Чонин всё-таки высвободил руки, снова поднялся и ушёл. На сей раз остановить его Хань не смог. Впрочем, теперь это уже было неважно. Чонин выговорился. Хоть как-то. Остальное Хань оставил времени и влюблённости Чонина в танец ― они лечили лучше, чем кто-либо ещё.
― * ―
Кода
― * ―
Выпал снег. И время, в самом деле, оказалось лучшим лекарем. Хань продолжал приходить в школу и писать время от времени новые статьи. И он приходил почти каждое воскресенье на балет. Сочетание оперы и балета ему особенно сильно нравилось. Ким Суро даже подарила ему старинный театральный бинокль из белой кости, привезённый из Италии.

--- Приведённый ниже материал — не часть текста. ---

(** Two signals, of which the other goroutine takes the first; a peer's stream
    is accepted before [main] takes the second. *)
Lemma signal_stops_program_witness :
  ∃ g' g1 evs g2,
    program_run [Within (PStreamAccept Proceed); Within (PStreamAccept Proceed); Within (PStreamAccept Incoming)]
      (signalled true false) = Some ([], Ret ((), g')) ∧
    program_run [MainTakes; MainCancels; Within PStop; Within PStop; Within PStop] g' = Some ([], Ret ((), g1)) ∧
    program_run evs g1 = Some ([], Ret ((), g2)) ∧ pg_main g2 = Exited.
Proof.
  destruct (program_run [Within (PStreamAccept Proceed); Within (PStreamAccept Proceed); Within (PStreamAccept Incoming)]
    (signalled true false)) as [[o [[[] g']|w]]|] eqn:E; [|exfalso; revert E; vm_compute; discriminate..].
  assert (o = [] ∧ b_tasks (pr_node (pg_process g')) = []) as [-> Hb].
  { revert E. vm_compute. intros [= <- <-]. split; reflexivity. }
  destruct (signal_stops_program (signalled true false) _ _ _ launched_reachable eq_refl eq_refl eq_refl eq_refl eq_refl E)
    as (_ & _ & _ & _ & Hstop).
  - repeat (apply not_elem_of_cons; split; [discriminate|]). apply not_elem_of_nil.
  - destruct (Hstop Hb) as (g1 & E1 & _ & evs & g2 & E2 & Hx & _). exists g', g1, evs, g2.
    split; [reflexivity|]. split; [exact E1|]. split; [exact E2|exact Hx].
Defined.

Lemma first_signal_can_be_lost_witness :
  ∃ g1, program_run [Signal; WatcherTakes] (signalled false true) = Some ([], Ret ((), g1)) ∧ pg_main g1 = Serving.
Proof.
  destruct (first_signal_can_be_lost (signalled false true) eq_refl eq_refl) as (g1 & E & Hs & _).
  exists g1. split; [exact E|]. apply (Hs [] [] g1); [apply not_elem_of_nil|reflexivity].
Defined.
(* ===== verification/ApiExamples.v ===== *)
(** * Instances of the API server's properties

    A concrete server: decimal identifiers, passwords kept behind a mark, one
    signed token, and the network of the examples of [Transfer.v]. The
    properties of the API server are applied to it. *)

From S2P Require Import Prelude GoStd Hashes Types Json Protocol Session Fs LocalStorage StreamServer NodeState Client Transfer Database Api ApiSafety Privacy Uploads Ownership Programs.
Import Database.Examples.

#[local] Existing Instance decimal_uuids.
#[local] Existing Instance decimal_times.
#[local] Existing Instance canonical_range.

(** The master of [Transfer.v] and nodes that answer at once. *)
#[local] Existing Instance answering_network.

Lemma answering_no_null : no_null_peers.
Proof. intros k addr msg m peers [= <-]. vm_compute. discriminate. Qed.

#[local] Instance plain_errors : ErrnoText := λ op _ _, op.
#[local] Instance plain_texts : ErrorTexts := Build_ErrorTexts (λ _, "error") (λ _, "error") "error".

(** A mark before the password. *)
Definition marked_Generate (rand : N) (password : string) : option string := Some ("#" +:+ password).

Lemma marked_law rand p h : marked_Generate rand p = Some h → String.eqb h ("#" +:+ p) = true.
Proof. intros [= <-]. apply String.eqb_refl. Qed.

#[local] Instance marked : Bcrypt := Build_Bcrypt marked_Generate (λ h p, String.eqb h ("#" +:+ p)) marked_law.

#[local] Instance json_eq_dec : EqDecision json.
Proof.
  refine (fix go (x y : json) {struct x} : {x = y} + {x ≠ y} :=
    match x, y with
    | JNull, JNull => left eq_refl
    | JBool a, JBool b => cast_if (decide (a = b))
    | JNum a, JNum b => cast_if (decide (a = b))
    | JFloat, JFloat => left eq_refl
    | JStr a, JStr b => cast_if (decide (a = b))
    | JArr a, JArr b => cast_if (@list_eq_dec _ go a b)
    | JObj a, JObj b => cast_if (@list_eq_dec _ (@prod_eq_dec _ _ _ go) a b)
    | _, _ => right _
    end); clear go; congruence.
Defined.

(** ** Tokens: one can be signed *)

Definition carol : User := mkUser 3 "carol" "c@x" "#pw" UserRoleUser 0 0.

Definition toy_SignedString (secret : string) (claims : MapClaims) : option string :=
  if decide (secret = "k" ∧ claims = token_claims 0 carol) then Some "t" else None.

Definition toy_Parse (now : Z) (key : SigningMethod → option string) (token : string) : option (bool * MapClaims) :=
  if decide (token = "t" ∧ key SigningMethodHMAC = Some "k" ∧ now / Second <= 24 * Hour / Second)
  then Some (true, token_claims 0 carol) else None.

Lemma toy_law now key secret claims token exp : toy_SignedString secret claims = Some token →
  key SigningMethodHMAC = Some secret → claims !! "exp" = Some (JNum exp) → now / Second <= exp →
  toy_Parse now key token = Some (true, claims).
Proof.
  unfold toy_SignedString, toy_Parse. case_decide as Hd; [|done]. destruct Hd as [-> ->]. intros [= <-] Hk He Hn.
  assert (exp = 24 * Hour / Second) as ->.
  { unfold token_claims in He. rewrite lookup_insert_eq in He. by injection He as <-. }
  by rewrite decide_True.
Qed.

#[local] Instance toy : Jwt := Build_Jwt toy_SignedString toy_Parse toy_law.

(** ** A server, and requests *)

Definition outside : Outside := mkOutside "k" 1000 0 (λ i, 41 + N.of_nat i)%N None Database.Examples.in_order.

Definition api : Api := mkApi (mkDB tables []) transfer_client ∅ ∅ 0.

Lemma api_sound : api_ok api.
Proof.
  split; [exact tables_sound|]. by split.
Qed.

Definition request (method : string) (token : option string) (path : string) (body : option json) : Request :=
  mkRequest method token None (λ _, path) (λ _, "") body None None.

Lemma unauthenticated_refused_witness :
  ∃ msg, serve outside FileDelete (request "DELETE" None "11" None) api =
    (cors_headers ++ [HJSON 401 (error_body 401 msg)], Ret ((), api)).
Proof. apply (unauthenticated_refused outside FileDelete (request "DELETE" None "11" None) api); reflexivity. Defined.

Definition carol_claims : UserClaims := mkUserClaims 3 "carol" "c@x" "user".

Lemma carol_calls r : rq_token r = Some "t" → caller outside r = Ret (Some carol_claims).
Proof. intros Hr. unfold caller. rewrite Hr. vm_compute. reflexivity. Qed.

(** Another user's attempt to delete a file of alice. *)
Lemma serve_respects_owners_witness :
  ∃ o s', serve outside FileDelete (request "DELETE" (Some "t") "11" None) api = (o, Ret ((), s')) ∧
    file 11 5 ∈ tb_files (ApiSafety.tables s').
Proof.
  destruct (serve_respects_owners outside FileDelete (request "DELETE" (Some "t") "11" None) api (Some carol_claims)
    answering_no_null eq_refl api_sound (carol_calls (request "DELETE" (Some "t") "11" None) eq_refl)) as (o & s' & E & _ & Hk).
  exists o, s'. split; [exact E|]. apply (kp_files _ _ _ Hk); [by left|split; discriminate].
Defined.

Lemma register_login_authenticate_witness :
  ∃ s1, tb_users (ApiSafety.tables s1) = [alice; root; carol] ∧
    caller outside (request "GET" (Some "t") "" None) = Ret (Some carol_claims).
Proof.
  set (e1 := mkOutside "k" 0 0 (λ _, 3%N) None Database.Examples.in_order).
  destruct (register_login_authenticate e1 e1 outside
    (request "POST" None "" (Some (JObj [("username", JStr "carol"); ("email", JStr "c@x"); ("password", JStr "pw")])))
    (request "POST" None "" (Some (JObj [("email", JStr "c@x"); ("password", JStr "pw")])))
    (request "GET" (Some "t") "" None) api (mkRegisterUserRequest "carol" "c@x" "pw") "#pw" "t")
    as (s1 & _ & Ht & _ & Hc).
  - reflexivity.
  - reflexivity.
  - vm_compute. reflexivity.
  - reflexivity.
  - apply (bool_decide_unpack _). vm_compute. exact I.
  - apply (bool_decide_unpack _). vm_compute. exact I.
  - apply (bool_decide_unpack _). vm_compute. exact I.
  - reflexivity.
  - vm_compute. reflexivity.
  - vm_compute. reflexivity.
  - reflexivity.
  - reflexivity.
  - vm_compute. discriminate.
  - exists s1. split; [rewrite Ht; reflexivity|exact Hc].
Defined.

(** The same server, with other hashes. *)
Definition api2 : Api := mkApi
  (mkDB (mkTables [mkUser 1 "alice" "a@x" "secret" UserRoleUser 0 0; root] (tb_files tables) (tb_replicas tables)) [])
  transfer_client ∅ ∅ 0.

Lemma hashes_not_disclosed_witness :
  outs_of (serve outside AuthMe (request "GET" (Some "t") "" None) api) =
  outs_of (serve outside AuthMe (request "GET" (Some "t") "" None) api2).
Proof. apply (hashes_not_disclosed outside AuthMe (request "GET" (Some "t") "" None) api api2); reflexivity. Defined.

(** ** Uploads *)

Definition session (conns : list Conn) (total : Z) : UploadSession :=
  mkUploadSession "s1" 7 1 "abc.txt" 3 total "text/plain" (mkStreamUploadSession "s1" 7 3 conns [2%N] 0) 0 0.

Definition finalize_request : Request :=
  mkRequest "POST" None (Some (mkUserClaims 1 "alice" "a@x" "user")) (λ _, "") (λ _, "")
    (Some (JObj [("sessionId", JStr "s1")])) None None.

Definition alice_claims : UserClaims := mkUserClaims 1 "alice" "a@x" "user".

Definition init_request : Request :=
  mkRequest "POST" None (Some alice_claims) (λ _, "") (λ _, "")
    (Some (JObj [("fileName", JStr "abc.txt"); ("fileSize", JNum 3); ("totalChunks", JNum 2); ("contentType", JStr "text/plain")]))
    None None.

(** A server with one upload of one chunk over a broken connection. *)
Definition uploading : Api :=
  mkApi (mkDB tables []) transfer_client {[ "s1" := 0%nat ]}
    {[ 0%nat := session [mkConn 4 "10.0.0.2:8100" [] (Some 0%nat) (λ l, l) 0 false] 1 ]} 0.

Lemma closed_session_completes_witness :
  ∃ o s', statuses o = [500; 200; 202] ∧
    (f_ID <$> tb_files (ApiSafety.tables s')) = [11; 12; 13; 7]%N ∧
    (_ ← locked (λ i, N.of_nat i) 9 (WaitChunk 0 "s1" 0 (Some (bytes_of "abc")));
     _ ← locked (λ i, N.of_nat i) 9 (WaitChunk 0 "s1" 0 (Some (bytes_of "abc")));
     locked (λ i, N.of_nat i) 9 (WaitFinalize alice_claims 0)) uploading = (o, Ret ((), s')).
Proof.
  set (u := session [mkConn 4 "10.0.0.2:8100" [] (Some 0%nat) (λ l, l) 0 false] 1).
  destruct (closed_session_completes (λ i, N.of_nat i) 9 alice_claims 0 "s1" u (bytes_of "abc") (EWrite 0) uploading
    (mkTables (tb_users tables) (tb_files tables ++ [upload_row 9 u ""]) (tb_replicas tables)))
    as (o & s' & E & Hst & _ & Ht & _).
  - reflexivity.
  - reflexivity.
  - vm_compute. discriminate.
  - reflexivity.
  - vm_compute. discriminate.
  - reflexivity.
  - reflexivity.
  - reflexivity.
  - reflexivity.
  - vm_compute. reflexivity.
  - exists o, s'. split; [exact Hst|]. split; [rewrite Ht; reflexivity|exact E].
Defined.

(** A stranger's finalisation and a chunk wait; the finalisation is first. *)
Definition live0 : Live := mkLive api [] [].

Lemma live0_started : started_server live0.
Proof. split; [exact tables_sound|done]. Qed.

Definition after {A} (r : list HAct * Res (A * Api)) : Api := match r with (_, Ret (_, a)) => a | _ => api end.
Definition api_init : Api := after (serve outside UploadInit
  (mkRequest "POST" (Some "t") None (λ _, "") (λ _, "") (rq_body init_request) None None) api).
Definition waiting_chunk : Waiting := WaitChunk 0 "s1" 0 (Some (bytes_of "a")).
Definition api_final : Api := after (Finalize_begin finalize_request api_init).
Definition api_done : Api := after (locked (λ i, N.of_nat i) 9 (WaitFinalize alice_claims 0) api_final).

Lemma uploads_interleaved_witness :
  ∃ o o' a', steps "k" live0 o (mkLive api_done [waiting_chunk] [0%nat]) ∧
    locked (λ i, N.of_nat i) 9 waiting_chunk api_done = (o', Ret ((), a')).
Proof.
  assert (∃ o, steps "k" live0 o (mkLive api_done [waiting_chunk] [0%nat])) as [o Hs].
  { eexists. eapply steps_cons; [apply (step_request "k" outside UploadInit
      (mkRequest "POST" (Some "t") None (λ _, "") (λ _, "") (rq_body init_request) None None) api [] [] _ api_init); [reflexivity|discriminate|discriminate|vm_compute; reflexivity]|].
    eapply steps_cons; [apply (step_chunk "k" (chunk_request carol_claims "s1" 0 (bytes_of "a")) api_init [] [] _
        (Some waiting_chunk) api_init); vm_compute; reflexivity|].
    eapply steps_cons; [apply (step_finalize "k" finalize_request api_init _ [] _
        (Some (WaitFinalize alice_claims 0)) api_final); vm_compute; reflexivity|].
    eapply steps_cons; [apply (step_locked "k" (λ i, N.of_nat i) 9 api_final [waiting_chunk] (WaitFinalize alice_claims 0) [] []
        _ api_done); vm_compute; reflexivity|]. apply steps_nil. }
  destruct (uploads_interleaved "k" live0 o _ answering_no_null live0_started Hs) as (_ & _ & Hw).
  destruct (Hw waiting_chunk (λ i, N.of_nat i) 9) as (o' & a' & E); [by left|].
  exists o, o', a'. split; [exact Hs|exact E].
Defined.

(** ** The server from its start to its first upload *)

Definition no_listen_error (addr : string) : option string := None.
Definition connects (driver url : string) : option DB := Some (mkDB tables []).
Definition booted : Api := match api_main 5 example_env connects 9 with (_, Ret (inr (_, a))) => a | _ => api end.
Definition upload_request : Request := mkRequest "POST" (Some "t") None (λ _, "") (λ _, "") (rq_body init_request) None None.

Lemma booted_serves o g : api_program 5 example_env connects 9 no_listen_error = (o, Ret g) → g = ApiServing "k" (mkLive booted [] []).
Proof.
  assert ((api_program 5 example_env connects 9 no_listen_error).2 = Ret (ApiServing "k" (mkLive booted [] []))) as Hb by (vm_compute; reflexivity).
  intros E. rewrite E in Hb. by injection Hb.
Qed.

Lemma api_server_sound_witness : ∃ o g o' a, api_program 5 example_env connects 9 no_listen_error = (o, Ret g) ∧
  api_run g o' (ApiServing "k" (mkLive a [] [])) ∧ statuses o' = [200] ∧ is_Some (ap_sessions a !! "s1") ∧ live_ok (mkLive a [] []).
Proof.
  destruct (api_server_sound 5 example_env connects 9 no_listen_error (mkDB tables []) answering_no_null
    ltac:(discriminate) eq_refl tables_sound) as (o & g & E & _ & Hrun).
  pose proof (booted_serves o g E) as ->. pose (r := serve outside UploadInit upload_request booted).
  assert (r = (r.1, Ret ((), after r))) as Er by (vm_compute; reflexivity).
  assert (api_run (ApiServing "k" (mkLive booted [] [])) (r.1 ++ []) (ApiServing "k" (mkLive (after r) [] []))) as Hr.
  { eapply api_run_cons; [|apply api_run_nil]. apply api_serves.
    eapply (step_request "k" outside UploadInit upload_request); [reflexivity|discriminate|discriminate|exact Er]. }
  exists o, (ApiServing "k" (mkLive booted [] [])), (r.1 ++ []), (after r). split; [exact E|]. split; [exact Hr|].
  split; [vm_compute; reflexivity|]. split; [by apply (bool_decide_unpack _); vm_compute|].
  exact (proj1 (proj2 (Hrun _ _ _ Hr))).
Defined.

(** ** Carol deletes her file *)

Definition carol_file : File := mkFile 15 "c.txt" 3 "00" "text/plain" 3 5 5 0.
Definition carol_tables : Tables := mkTables [alice; root; carol] [file 11 5; carol_file] [].
Definition carol_live : Live := mkLive (mkApi (mkDB carol_tables []) transfer_client ∅ ∅ 0) [] [].
Definition delete_request : Request := request "DELETE" (Some "t") "15" None.

Lemma carol_live_started : started_server carol_live.
Proof.
  split; [|done].
  split; first [apply (bool_decide_unpack _)|apply Forall_forall, (bool_decide_unpack _)]; vm_compute; exact I.
Qed.


(** ** A whole upload, to the node of [StreamServer.v] *)
#[local] Existing Instance transfer_network | 0.

Lemma chunked_upload_witness :
  ∃ o s' (gens : nat → uuid), (_ ← InitChunkedUpload 14 5 8 init_request;
    _ ← for_each (chunk_requests alice_claims "s1" 0 [bytes_of "a"; bytes_of "bc"]) (UploadChunk gens 9);
    FinalizeChunkedUpload gens 9 finalize_request) api = (o, Ret ((), s')) ∧
    statuses o = [200; 200; 200; 202] ∧
    tb_files (ApiSafety.tables s') = tb_files tables ++
      [mkFile 14 "abc.txt" 3 (sha256_hex (bytes_of "abc")) "text/plain" 1 9 9 0].
Proof.
  set (gens := λ i, (50 + N.of_nat i)%N).
  assert (Unmarshal_ok StreamUploadReadyResponse_of_json (Some (StreamUploadReadyResponse_to_json example_ready)) =
    Some example_ready) as Hu by (vm_compute; reflexivity).
  destruct (ask_run (H1 := transfer_network) MessageStreamUploadInit
    (Some (StreamUploadInitRequest_to_json (mkStreamUploadInitRequest (uuid_String 5%N) 14 "abc.txt" "text/plain" 3)))
    StreamUploadReadyResponse_of_json transfer_client _ example_ready eq_refl Hu) as (o1 & E1 & _).
  destruct (chunked_upload 14 5 8 init_request finalize_request alice_claims
    (mkChunkedUploadInitRequest "abc.txt" 3 2 "text/plain") example_ready o1
    (mkCaller (ca_client transfer_client) 1) [bytes_of "a"; bytes_of "bc"] gens 9 api
    (λ _, quiet_world) (λ _, 99) (λ _, 1000) (λ _, example_server)) as [(o & s' & E & Hst & Ht & _) _].
  - reflexivity.
  - reflexivity.
  - vm_compute. reflexivity.
  - discriminate.
  - reflexivity.
  - split; [reflexivity|vm_compute; discriminate].
  - reflexivity.
  - vm_compute. discriminate.
  - exact E1.
  - reflexivity.
  - discriminate.
  - discriminate.
  - simpl. lia.
  - vm_compute. discriminate.
  - reflexivity.
  - intros i node Hi. split; [exact example_node_ready|reflexivity].
  - reflexivity.
  - reflexivity.
  - vm_compute. reflexivity.
  - exact tables_sound.
  - reflexivity.
  - apply (bool_decide_unpack _). vm_compute. exact I.
  - apply (bool_decide_unpack _). vm_compute. exact I.
  - apply (bool_decide_unpack _). vm_compute. exact I.
  - intros i j. unfold gens. lia.
  - intros j Hj. change (_ <$> _) with [21; 22; 23]%N in Hj. unfold gens in Hj. set_unfold. lia.
  - exists o, s', gens. split; [exact E|]. split; [exact Hst|]. rewrite Ht. reflexivity.
Defined.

Редактор расщедрился и выделил Ханю колонку с обзорами различных постановок. Хань писал как о достоинствах, так и о недостатках. Не то чтобы он заделался критиком в театральной сфере, но непременно общался с профессионалами по поводу каждого солидного мероприятия и излагал их точки зрения в статьях и обзорах.
Руководство не возражало против нововведения, поскольку колонка Ханя неизменно вызывала интерес. Вскоре там даже появился маленький раздел для ответов на вопросы читателей.
С Минсоком Хань виделся несколько раз и честно пытался наладить отношения, но ничего толкового из затеи не вышло. В итоге они пока поставили если не точку, то запятую и взяли тайм-аут. И Минсок не подозревал о существовании Чонина, потому что Хань не счёл нужным говорить об этом. Всё равно в приостановлении их отношений Чонин не был виноват.
Трудно в чём-либо обвинить человека, если сам до конца не понимаешь, что он для тебя значит. Хань не понимал. И не мог остановиться. Если он довольно долго не видел Чонина, места себе не находил. Таким образом, всё-таки появилась шутка о необходимой «дозе Чонина». Хань мог выдержать без Чонина примерно неделю, затем ему требовалось увидеть Чонина и перекинуться с ним хотя бы одной пустой фразой ― «привет» тоже подошло бы. Этого хватало снова на неделю. Иногда Хань видел его чаще и разговаривал куда дольше и больше. Иногда получалось именно вот так ― мельком и «привет».
Чонин всё так же сильно был влюблён в танец и тренировался ещё больше, чем в прежние времена. Словно разлука с Чанёлем заставила его испытывать голод. А потом он пропадал почти неделю в клинике с осложнением ― травма спины напомнила о себе, что неудивительно при таких нагрузках. Хань хотел его навестить, но Чонин запретил. Суро после рассказала Ханю, как сильно Чонин ненавидел показываться хоть кому-то на глаза, будучи не в форме.
После пребывания в клинике Чонин тренировался ещё больше. Хань порой приходил и тихо подглядывал. Видел, как у Чонина не получались какие-нибудь сложные движения, но тот не бесился, а упрямо пытался снова и опять. И побеждал в итоге.
Балет «Юноша и Смерть» всё же поставили, и господин Ли выступил перед прессой с заявлением. Хань дожидался Чонина ― теперь уже ведущего танцовщика ― в гримёрке, затем смотрел, как тот смывал с лица сценический макияж.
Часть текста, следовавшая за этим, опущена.